Nanotwin-assisted dynamic recrystallization achieves high strength and ductility in nanocrystalline CrMnFeCoNi high entropy alloy

Nanocrystalline (NC) high entropy alloys (HEAs) possess superior strength but often exhibit poor ductility due to suppressed dislocation activity and limited strain hardening. Dynamic recrystallization (DRX) has been recognized as an effective mechanism to improve plasticity and strength in coarse-grained materials. However, its activation in NC HEAs at room temperature is typically constrained by insufficient thermal activation and the requirement for extremely high local strains. In this work, a high density of pre-existing nanotwins was introduced into NC CrMnFeCoNi HEA to facilitate DRX through a nanotwin-assisted dynamic recrystallization (ntDRX) mechanism during deformation. The alloy, fabricated by magnetron sputtering, exhibits a single-phase face-centered cubic (FCC) structure with columnar grains of approximately 60 nm. Micropillar compression tests demonstrate a high yield strength of 2.3 GPa and a compressive strain exceeding 40 %. During deformation, in addition to dislocation slip and grain boundary (GB) activities, DRX is activated within shear bands, leading to the formation of equiaxed nanograins. These newly formed grains increase interface density, impede dislocation motion, and elevate the flow stress to 2.75 GPa.

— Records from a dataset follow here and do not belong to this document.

Lemma fit_evict_ok now hits :
  era now → hits ≠ [] → NoDup (IH <$> hits) → Forall wf_hit hits →
  hits_ok (fit_single now (evict now hits)).
Proof.
  intros Hn Hne Hnd Hw.
  destruct (fit_evict_spec now hits) as (k & kept & Hd & Hk & _ & Hc); [done.. |].
  assert (Hkw : Forall wf_hit kept) by (rewrite <-Hd; by apply Forall_drop).
  destruct Hc as [[Hf ->] | (h & n & -> & _ & _ & Hf & ->)].
  - split; [|split; [|done]].
    + rewrite <-Hd. intros E%(f_equal length). rewrite length_drop in E. simpl in E. lia.
    + rewrite <-Hd, fmap_drop. apply (sublist_NoDup _ (IH <$> hits)); [done | apply sublist_drop].
  - split; [done |]. split; [by apply NoDup_singleton |]. split; [|done].
    apply Forall_cons in Hkw as [Hh _]. by constructor.
Qed.

Definition entry_of (m : Manifest) (k : bytes) : list KeywordHit :=
  e_Hits (default empty_entry (Entries m !! k)).

Lemma entry_of_ok m k : wf m → NoDup (IH <$> entry_of m k) ∧ Forall wf_hit (entry_of m k).
Proof.
  intros Hm. unfold entry_of. destruct (Entries m !! k) as [e|] eqn:E; simpl.
  - destruct (wf_lookup m k e Hm E) as (_ & ? & ? & _). done.
  - split; constructor.
Qed.

Lemma upsert_entry_ok m k hit :
  wf m → wf_hit hit → let all := upsert (entry_of m k) hit in
  all ≠ [] ∧ NoDup (IH <$> all) ∧ Forall wf_hit all.
Proof.
  intros Hm Hh. destruct (entry_of_ok m k Hm) as [Hnd Hw]. split; [apply upsert_ne |].
  split; [|by apply upsert_Forall]. rewrite upsert_keys. unfold add_new. case_bool_decide; [done |].
  apply NoDup_app. split; [done |]. split; [|apply NoDup_singleton].
  intros x Hx ->%list_elem_of_singleton. done.
Qed.

Lemma AddHit_wf now m k hit m' n :
  era now → wf m → wf_hit hit → AddHit now m k hit = Ok (m', n) → wf m'.
Proof.
  intros Hn Hm Hh. unfold AddHit. case_bool_decide as Hk; [done |]. intros Ha.
  apply Ok_inj in Ha. injection Ha as <- _. apply wf_set; [done | done |].
  destruct (upsert_entry_ok m k hit Hm Hh) as (? & ? & ?). by apply fit_evict_ok.
Qed.

Lemma RemoveAllHits_wf m ih : wf m → wf (RemoveAllHits m ih).1.
Proof.
  intros Hm. unfold RemoveAllHits. destruct (_ =? 0); [done |]. intros k e Hk. cbn [fst Entries] in Hk.
  apply lookup_omap_Some in Hk as (e0 & Hw & Hk). destruct (Hm k e0 Hk) as (Hkne & Hne & Hnd & Hf & Hfit).
  split; [done |]. destruct (without ih e0) as [|h out] eqn:E; [done |]. injection Hw as <-.
  cbn [e_Hits with_hits]. rewrite <-E. unfold without. split; [unfold without in E; by rewrite E |].
  split; [|split].
  - eapply sublist_NoDup; [exact Hnd |]. apply fmap_sublist, sublist_filter.
  - apply Forall_forall. intros x [_ Hin]%list_elem_of_filter. by eapply Forall_forall in Hf.
  - unfold fits in *. pose proof (size_hits_filter (λ h, IH h ≠ ih) (e_Hits e0)). lia.
Qed.

Lemma MarkPublished_wf m k t : wf m → wf (MarkPublished m k t).
Proof.
  intros Hm. unfold MarkPublished. destruct (Entries m !! k) as [e|] eqn:E; [|done].
  destruct (Hm k e E) as [Hk He]. by apply wf_set.
Qed.
Lemma MarkFailed_wf m k err : wf m → wf (MarkFailed m k err).
Proof.
  intros Hm. unfold MarkFailed. destruct (Entries m !! k) as [e|] eqn:E; [|done].
  destruct err; [|done]. destruct (Hm k e E) as [Hk He]. by apply wf_set.
Qed.
End operations.

(** ** Histories *)
Inductive op : Type :=
  | OpAdd (now : Z) (keyword : bytes) (hit : KeywordHit)
  | OpRemove (ih : bytes)
  | OpPublished (keyword : bytes) (when : Z)
  | OpFailed (keyword : bytes) (err : option bytes).
Definition op_ok (o : op) : Prop :=
  match o with OpAdd now _ hit => era now ∧ wf_hit hit | _ => True end.
Definition new_manifest (p : bytes) : Manifest := {| path := p; Entries := ∅ |}.

Section histories.
Context {B : Bencode KeywordValue}.

Definition run (m : Manifest) (o : op) : Manifest :=
  match o with
  | OpAdd now k hit => match AddHit now m k hit with Ok (m', _) => m' | Err _ => m end
  | OpRemove ih => (RemoveAllHits m ih).1
  | OpPublished k t => MarkPublished m k t
  | OpFailed k err => MarkFailed m k err
  end.

Lemma edit_wf {M : MarshalBytes} m o : op_ok o → wf m → wf (run m o).
Proof.
  intros Ho Hm. destruct o as [now k hit|ih|k t|k err]; cbn [run].
  - destruct Ho as [Hn Hh]. destruct (AddHit now m k hit) as [[m' n]|] eqn:E; [|done].
    by apply (AddHit_wf now m k hit m' n).
  - by apply RemoveAllHits_wf.
  - by apply MarkPublished_wf.
  - by apply MarkFailed_wf.
Qed.

Lemma edits_wf {M : MarshalBytes} ops m : Forall op_ok ops → wf m → wf (foldl run m ops).
Proof.
  intros Ho. revert m. induction Ho as [|o ops Ho _ Hi]; intros m Hm; [done |]. simpl.
  by apply Hi, edit_wf.
Qed.
End histories.


(** ** Editing *)

(** [h] is among the hits of keyword [k]. *)
Definition listed (m : Manifest) (k : bytes) (h : KeywordHit) : Prop :=
  ∃ e, Entries m !! k = Some e ∧ h ∈ e_Hits e.

Lemma RemoveAllHits_listed m ih k h :
  len ih ≠ 0 → listed (RemoveAllHits m ih).1 k h ↔ listed m k h ∧ IH h ≠ ih.
Proof.
  intros Hl. unfold RemoveAllHits. destruct (Z.eqb_spec (len ih) 0); [done |].
  unfold listed. cbn [fst Entries]. split.
  - intros (e & Hk & Hh). apply lookup_omap_Some in Hk as (e0 & Hw & Hk).
    destruct (without ih e0) eqn:E; [done |]. injection Hw as <-. rewrite <-E in Hh.
    apply list_elem_of_filter in Hh as [? ?]. split; [by exists e0 | done].
  - intros [(e & Hk & Hh) Hne].
    assert (Hin : h ∈ without ih e) by by apply list_elem_of_filter.
    destruct (without ih e) as [|h0 out] eqn:E; [by apply elem_of_nil in Hin |].
    exists (with_hits e (h0 :: out)). split; [|done].
    apply lookup_omap_Some. exists e. by rewrite E.
Qed.

Lemma RemoveAllHits_nonempty m ih k e :
  wf m → Entries (RemoveAllHits m ih).1 !! k = Some e → e_Hits e ≠ [].
Proof.
  intros Hm Hk. by destruct (wf_lookup _ k e (RemoveAllHits_wf m ih Hm) Hk).
Qed.

Lemma drop_snoc_lt {A} (l : list A) x i : (i < length (l ++ [x]))%nat → drop i (l ++ [x]) = drop i l ++ [x].
Proof. intros Hi. rewrite length_app in Hi. simpl in Hi. apply drop_app_le. lia. Qed.
(* ===== verification/Crawler.v ===== *)
(** * The DHT crawler (internal/dhtindex/crawler.go, sample.go)

    A bounded breadth-first walk that samples infohashes.  Every visit is a
    goroutine: the state of a crawl holds the visits that wait for a worker's
    slot and those that run, and a step is what one goroutine does between two
    acquisitions of the crawler's lock. *)

From S2P Require Import Prelude GoInt.
Open Scope Z_scope.

Module Crawler.

(** ** The samples of a node

    [krpc.NodeInfo] as the crawler reads it: an identifier and a UDP address, which
    may be absent or have no IP.  [addr_string] is [dht.NewAddr(udp).String()]. *)
Abbreviation ID := (array 20).
Record UDPAddr := { IP : option bytes; Port : Z }.
Record NodeInfo := { ni_ID : ID; ni_UDP : option UDPAddr }.
Class AddrString := addr_string : UDPAddr → bytes.

Record SampleInfohashesResult := {
  Samples : list ID; Interval : Z; Num : Z; Nodes : list NodeInfo
}.

(** The [r] dictionary of a reply; a pointer may be nil. *)
Record Return := {
  r_Samples : option (list ID); r_Interval : option Z; r_Num : option Z;
  r_Nodes : list NodeInfo; r_Nodes6 : list NodeInfo
}.
Inductive error : Type := ErrNilServer | ErrNilAddr | ErrQuery | ErrNoReturn.

(** [query]: what the server's query yields, an error or the [r] of its reply. *)
Definition SampleInfohashes (server addr : bool) (query : result unit (option Return))
    : result error SampleInfohashesResult :=
  check server ! ErrNilServer;
  check addr ! ErrNilAddr;
  match query with
  | Err _ => Err ErrQuery
  | Ok None => Err ErrNoReturn
  | Ok (Some r) => Ok {|
      Samples := default [] (r_Samples r); Interval := default 0 (r_Interval r);
      Num := default 0 (r_Num r); Nodes := r_Nodes r ++ r_Nodes6 r |}
  end.

(** ** State *)
Record CrawlNode := { Addr : option bytes; cn_ID : ID }.
Definition key (n : CrawlNode) : bytes := default [] (Addr n).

Additionally, the newly formed GBs of equiaxed grains facilitate GB-mediated deformation at large strains, improving plasticity and suppressing shear localization. Furthermore, tensile experiments reveal two interconnected ntDRX mechanisms. One involves dislocation accumulation at twin boundaries (TBs) leading to subgrain formation through dislocation rearrangement and its evolution into high-angle grain boundaries (HAGBs), while the other involves the direct transformation of coherent TBs into HAGBs through dislocation interactions. This study advances the understanding of room-temperature DRX in NC HEAs and highlights nanotwin engineering as a promising strategy for optimizing mechanical performance.